Europäische Union - Wirtschaftskraft

Europa - Europäische Union
978-3-14-100800-5 | Seite 100 | Abb. 2| Maßstab 1 : 36000000

Überblick

Das Wohlstandsgefälle innerhalb der Europäischen Union hat sich in den letzten Jahren stark vergrößert. Ursächlich dafür waren zum einen die Aufnahme vieler neuer Mitgliedsländer aus Osteuropa ab 2004, zum anderen die ökonomischen Schwierigkeiten einiger älterer Mitgliedstaaten im Zuge der Finanz- und Eurokrise ab 2007. Die Spitzengruppe der wirtschaftsstärksten Länder 2011 wurde angeführt von Luxemburg, den Niederlanden, Schweden und Dänemark, während Rumänien und Bulgarien, die Beitrittsländer von 2007, gemeinsam mit Lettland, Polen und Estland, drei der Beitrittsländer von 2004, die Schlussgruppe bildeten.

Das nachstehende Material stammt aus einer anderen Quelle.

(* ===== verification/PodSlices.v ===== *)
(** * Grouping the pods of a role by index

    [GetPodSlices] puts every pod whose index label is a number in the slot
    of that number, and panics on a negative one. *)

From S2P Require Import Prelude GoStd Errors Kube Api World ReconcilerUtils Examples Pod.

Section slices.
Context `{Kubeflow}.

(** The pods of an index, in order. *)
Definition slot (pods : list Pod) (i : Z) : list Pod := filter (λ pod, parsed_index pod = Some i) pods.

Definition indices_in (pods : list Pod) (lo hi : Z) : Prop :=
  Forall (λ pod, ∀ i, parsed_index pod = Some i → lo ≤ i < hi) pods.

Lemma slot_snoc pods pod i :
  slot (pods ++ [pod]) i = slot pods i ++ (if decide (parsed_index pod = Some i) then [pod] else []).
Proof. unfold slot. rewrite filter_app, filter_cons. by case_decide. Qed.

(** The slice holds the slot of each of its positions. *)
Definition grouped (pods : list Pod) (slices : list (list Pod)) : Prop :=
  ∀ i s, slices !! i = Some s → s = slot pods (Z.of_nat i).

Lemma slice_append_grouped pods slices pod i :
  0 ≤ i < Z.of_nat (length slices) → parsed_index pod = Some i → grouped pods slices →
  ∃ slices', slice_append slices i pod = Done slices' ∧ length slices' = length slices ∧
    grouped (pods ++ [pod]) slices'.
Proof.
  intros Hi Hp Hg. unfold slice_append, slice_get. rewrite decide_False by lia.
  destruct (lookup_lt_is_Some_2 slices (Z.to_nat i)) as [s Hs]; [lia|].
  rewrite Hs. simpl. eexists. split; [done|]. split; [apply length_insert|].
  intros j t Hj. rewrite slot_snoc, Hp. apply list_lookup_insert_Some in Hj as [(<- & <- & _)|[Hne Hj]].
  - rewrite decide_True by (f_equal; lia). f_equal. apply (Hg _ _ Hs).
  - rewrite decide_False, app_nil_r by (intros [= ->]; lia). by apply Hg.
Qed.

Lemma fold_slices_grouped pods slices done_pods :
  indices_in pods 0 (Z.of_nat (length slices)) → grouped done_pods slices →
  ∃ slices', fold_res (λ podSlices pod,
      match parsed_index pod with
      | None => Done podSlices
      | Some index => slice_append podSlices index pod
      end) slices pods = Done slices' ∧
    length slices' = length slices ∧ grouped (done_pods ++ pods) slices'.
Proof.
  revert slices done_pods. induction pods as [|pod pods IH]; intros slices done_pods Hin Hg; simpl.
  { exists slices. by rewrite app_nil_r. }
  apply Forall_cons in Hin as [Hpod Hin].
  destruct (parsed_index pod) as [i|] eqn:Hp.
  - destruct (slice_append_grouped done_pods slices pod i) as (s1 & -> & Hl & Hg1); [by apply Hpod|done..|].
    simpl. destruct (IH s1 (done_pods ++ [pod])) as (s2 & ? & ? & ?); [by rewrite Hl|done|].
    exists s2. rewrite <- Hl. by rewrite <- app_assoc in *.
  - simpl. destruct (IH slices (done_pods ++ [pod])) as (s2 & ? & ? & ?); [done| |].
    { intros j t Hj. rewrite slot_snoc, Hp. simpl. rewrite app_nil_r. by apply Hg. }
    exists s2. by rewrite <- app_assoc in *.
Qed.

Definition max_index (pods : list Pod) : Z :=
  foldl (λ size pod, match parsed_index pod with Some index => Z.max size index | None => size end) 0 pods.

Lemma max_index_spec pods hi :
  0 < hi → indices_in pods 0 hi → 0 ≤ max_index pods < hi ∧ indices_in pods 0 (max_index pods + 1).
Proof.
  intros Hhi Hin. unfold max_index.
  enough (∀ acc, 0 ≤ acc < hi → ∀ r, r = foldl (λ size pod, match parsed_index pod with
    | Some index => Z.max size index | None => size end) acc pods →
    acc ≤ r < hi ∧ indices_in pods 0 (r + 1)) as Hgen.
  { destruct (Hgen 0 ltac:(lia) _ eq_refl) as [Hr ?]. split; [lia|done]. }
  induction Hin as [|pod pods Hpod _ IH]; intros acc Hacc r ->; simpl; [split; [lia|constructor]|].
  destruct (parsed_index pod) as [i|] eqn:Hp.
  - specialize (Hpod i eq_refl). destruct (IH (Z.max acc i) ltac:(lia) _ eq_refl) as [Hr Hin].
    split; [lia|]. constructor; [|done]. intros j Hj. assert (i = j) as <- by congruence. lia.
  - destruct (IH acc ltac:(lia) _ eq_refl) as [Hr Hin]. split; [lia|]. constructor; [|done]. intros j. congruence.
Qed.

Lemma GetPodSlices_spec pods replicas :
  0 ≤ replicas < 2 ^ 63 → indices_in pods 0 (2 ^ 63 - 1) →
  ∃ slices, GetPodSlices pods replicas = Done slices ∧
    Z.of_nat (length slices) = Z.max (max_index pods + 1) replicas ∧
    grouped pods slices ∧ indices_in pods 0 (Z.of_nat (length slices)).
Proof.
  intros Hr Hin. destruct (max_index_spec pods (2 ^ 63 - 1) ltac:(lia) Hin) as [Hm Hin'].
  unfold GetPodSlices, calculatePodSliceSize. fold (max_index pods).
  rewrite wrap64_id by (unfold int64_range; lia). rewrite decide_False by lia.
  set (size := Z.to_nat (Z.max (max_index pods + 1) replicas)).
  assert (indices_in pods 0 (Z.of_nat (length (replicate size ([] : list Pod))))) as Hin2.
  { rewrite length_replicate. eapply Forall_impl; [exact Hin'|]. simpl. intros pod Hpod i Hi.
    specialize (Hpod i Hi). lia. }
  destruct (fold_slices_grouped pods (replicate size []) []) as (slices & Hs & Hl & Hg); [done| |].
  { intros i s [-> _]%lookup_replicate. done. }
  exists slices. rewrite Hs, Hl. split; [done|]. rewrite length_replicate in *. split; [lia|]. by split.
Qed.

(** The loop stops at a negative index, if not before. *)
Lemma fold_slices_negative pods slices :
  Exists (λ pod, ∃ i, parsed_index pod = Some i ∧ i < 0) pods →
  fold_res (λ podSlices pod,
    match parsed_index pod with
    | None => Done podSlices
    | Some index => slice_append podSlices index pod
    end) slices pods = (Crash IndexOutOfRange : go _).
Proof.
  intros Hex. revert slices. induction pods as [|pod pods IH]; intros slices; [by apply Exists_nil in Hex|].
  simpl. apply Exists_cons in Hex. destruct (parsed_index pod) as [i|] eqn:Hp.
  - unfold slice_append, slice_get. case_decide as Hi; [done|].
    destruct (slices !! Z.to_nat i); simpl; [|done]. apply IH. destruct Hex as [(j & [= <-] & ?)|?]; [lia|done].
  - simpl. apply IH. destruct Hex as [(j & ? & ?)|?]; [congruence|done].
Qed.
End slices.

(** ** Properties *)

(** When no pod has a negative index label, the pods of a role are
    grouped by index: the result has a slot for every replica and for every
    index that occurs, the slot of index [i] holds exactly the pods labelled
    [i], in order, and every pod with a numeric label is in one slot. *)
Theorem GetPodSlices_groups `{Kubeflow} pods replicas :
  0 ≤ replicas < 2 ^ 63 → indices_in pods 0 (2 ^ 63 - 1) →
  ∃ slices, GetPodSlices pods replicas = Done slices ∧
    replicas ≤ Z.of_nat (length slices) ∧
    (∀ i s, slices !! i = Some s → s = slot pods (Z.of_nat i)) ∧
    (∀ pod i, pod ∈ pods → parsed_index pod = Some i → ∃ s, slices !! Z.to_nat i = Some s ∧ pod ∈ s).
Proof.
  intros Hr Hin. destruct (GetPodSlices_spec pods replicas Hr Hin) as (slices & Hs & Hl & Hg & Hin').
  exists slices. split_and!; [done|lia|exact Hg|].
  intros pod i Hpod Hi. unfold indices_in in Hin'. rewrite Forall_forall in Hin'.
  specialize (Hin' pod Hpod i Hi).
  destruct (lookup_lt_is_Some_2 slices (Z.to_nat i)) as [s Hlook]; [lia|].
  exists s. split; [done|]. rewrite (Hg _ _ Hlook). apply list_elem_of_filter. split; [|done].
  rewrite Hi. f_equal. lia.
Qed.

(** A negative index label is only warned about before it is used as a
    position: one pod with such a label makes the reconciliation of its role
    panic, whatever the other pods are. *)
Theorem GetPodSlices_negative_panics `{Kubeflow} pods pod i replicas :
  pod ∈ pods → parsed_index pod = Some i → i < 0 → 0 ≤ replicas →
  GetPodSlices pods replicas = Crash IndexOutOfRange.
Proof.
  intros Hpod Hi Hneg Hr. unfold GetPodSlices, calculatePodSliceSize. rewrite decide_False by lia.
  apply fold_slices_negative, Exists_exists. exists pod. split; [done|]. by exists i.
Qed.

#[local] Existing Instance ex_kubeflow.

Lemma GetPodSlices_groups_witness :
  let pods := [ex_pod "worker" 2 PodRunning ""; ex_pod "worker" 0 PodRunning ""] in
  ∃ slices, GetPodSlices pods 2 = Done slices ∧ length slices = 3%nat.
Proof.
  intros pods. destruct (GetPodSlices_groups pods 2) as (slices & Hs & _).
  - lia.
  - apply Forall_cons. split; [|apply Forall_cons; split; [|constructor]];
      intros i Hi; vm_compute in Hi; injection Hi as <-; lia.
  - exists slices. split; [exact Hs|]. vm_compute in Hs. injection Hs as <-. reflexivity.
Defined.

Lemma GetPodSlices_negative_panics_witness :
  GetPodSlices [ex_pod "worker" 0 PodRunning ""; ex_pod "worker" (-1) PodRunning ""] 2 = Crash IndexOutOfRange.
Proof.
  apply (GetPodSlices_negative_panics _ (ex_pod "worker" (-1) PodRunning "") (-1)); [right; left|reflexivity|lia|lia].
Defined.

Wirtschaftskraft und regionales Wohlstandsgefälle werden durch das Bruttoinlandsprodukt (BIP) ermittelt. Letzteres bestimmt sich durch denWert aller Waren und Dienstleistungen, die innerhalb einer festgelegten Zeitspanne in einer Region produziert wurden. Die Umrechnung des BIP in Kaufkraftstandards (KKS) bezieht auch die regionalen Preisunterschiede ein und ermittelt auf diese Weise den regionalen Wohlstand etwas konkreter und präziser.

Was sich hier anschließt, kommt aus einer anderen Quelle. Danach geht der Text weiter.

Lemma ReconcilePods_plan_witness :
  let spec := ex_replicas 3 RestartPolicyOnFailure in
  let job := ex_job "demo" [("worker", ex_role 3 RestartPolicyOnFailure)] in
  let pods := [ex_pod "worker" 0 PodRunning "a"; ex_pod "worker" 1 PodFailed "a"; ex_pod "worker" 3 PodRunning "b"] in
  ∃ new job', ReconcilePods ex_config (inr []) 0 NewManager (Some zero_JobStatus) pods "worker" spec ∅ (mkWorld job []) =
      (Done tt, mkWorld job' new) ∧
    omap created_index new = ["2"] ∧ omap deleted_pod new = [("", "worker-1"); ("", "worker-3")] ∧
    option_map role_ReplicaStatus (role_status (job_Status job') "worker") =
      Some (mkReplicaStatus (Some (mkCommonReplicaStatus 2 0 0)) 0 0 0).
Proof.
  intros spec job pods.
  destruct (ReconcilePods_plan ex_config (inr []) 0 NewManager zero_JobStatus pods "worker" spec ∅ (mkWorld job [])
    "/job" RolePhasePending (ex_role 3 RestartPolicyOnFailure) 3) as ((new & job' & Hr & Hc & Hd & Hjob) & _ & _).
  - done.
  - reflexivity.
  - reflexivity.
  - intros i m. eexists. reflexivity.
  - reflexivity.
  - reflexivity.
  - reflexivity.
  - lia.
  - repeat (apply Forall_cons; split; [intros i Hi; vm_compute in Hi; injection Hi as <-; lia|]). constructor.
  - vm_compute. reflexivity.
  - exists new, job'. split; [exact Hr|]. split; [rewrite Hc; vm_compute; reflexivity|].
    split; [rewrite Hd; vm_compute; reflexivity|]. vm_compute in Hjob. injection Hjob as <-. reflexivity.
Defined.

Abgesehen von einigen Ausnahmen, etwa Teilregionen in Finnland, Schweden und Irland, lässt sich ein deutliches Einkommensgefälle von den reichen Regionen in Zentraleuropa zu den weit ärmeren in der Randlage der EU erkennen. Die durchschnittlich niedrigste Wirtschaftskraft wiesen zwischen 2009 und 2011 die Länder Osteuropas auf, und an diesem Ungleichgewicht hat sich seitdem wenig geändert. 2013 wurde die Liste der wirtschaftsschwächsten Länder angeführt von Bulgarien, Rumänien, Ungarn und Polen, gefolgt von Kroatien (EU-Mitglied seit 2013), den baltischen Staaten, Tschechien und den kriselnden südeuropäischen Ländern Portugal, Griechenland und Spanien. Wie groß die Reichtumsunterschiede innerhalb der Gemeinschaft sind, lässt der Vergleich der nationalen Kaufkraft erkennen: 2013 lag das BIP in KKS in Luxemburg (58 844 Euro) um das 20-fache über dem Wert von Bulgarien (2919 Euro). Deutschland belegte in der Rangliste mit durchschnittlich 33 300 Euro pro Einwohner den neunten Platz und lag damit über dem EU-Durchschnitt von 25 700 Euro.

Die Disparitäten innerhalb der einzelnen Staaten sind in der Regel geringer als jene zwischen den Ländern, doch auch hier gibt es Ausnahmen; so waren von 2009 bis 20011 in Irland, Italien und Spanien ausgeprägte Reichtumsunterschiede zwischen den südlichen und nördlichen (bzw. nordöstlichen) Landesteilen zu verzeichnen. Überdies weisen die Hauptstadtregionen häufig ein deutlich höheres Produktivitäts- und Kaufkraftniveau auf als andere Landesteile (Beispiel: Tschechien und Prag).

In Deutschland gehen die Disparitäten zwischen den westlichen und östlichen Bundesländern (vgl. 70.1, 71.2-3) noch immer auf die unterschiedliche politische und wirtschaftliche Entwicklung in den Jahrzehnten vor der Wiedervereinigung 1990 zurück.

Der Vergleich des Bruttoinlandsprodukts je Einwohner mit der Bedeutung der jeweiligen Wirtschaftssektoren (vgl. 100.1) lässt erkennen, dass ein hoher Anteil von Beschäftigten in der Landwirtschaft in der Regel mit einer geringen Wirtschafts- und Kaufkraft einhergeht, während in stark dienstleistungsbetonten Regionen oft ein deutlich höheres Produktions- und Einkommensniveau herrscht. Dies ist allerdings nicht zu generalisieren.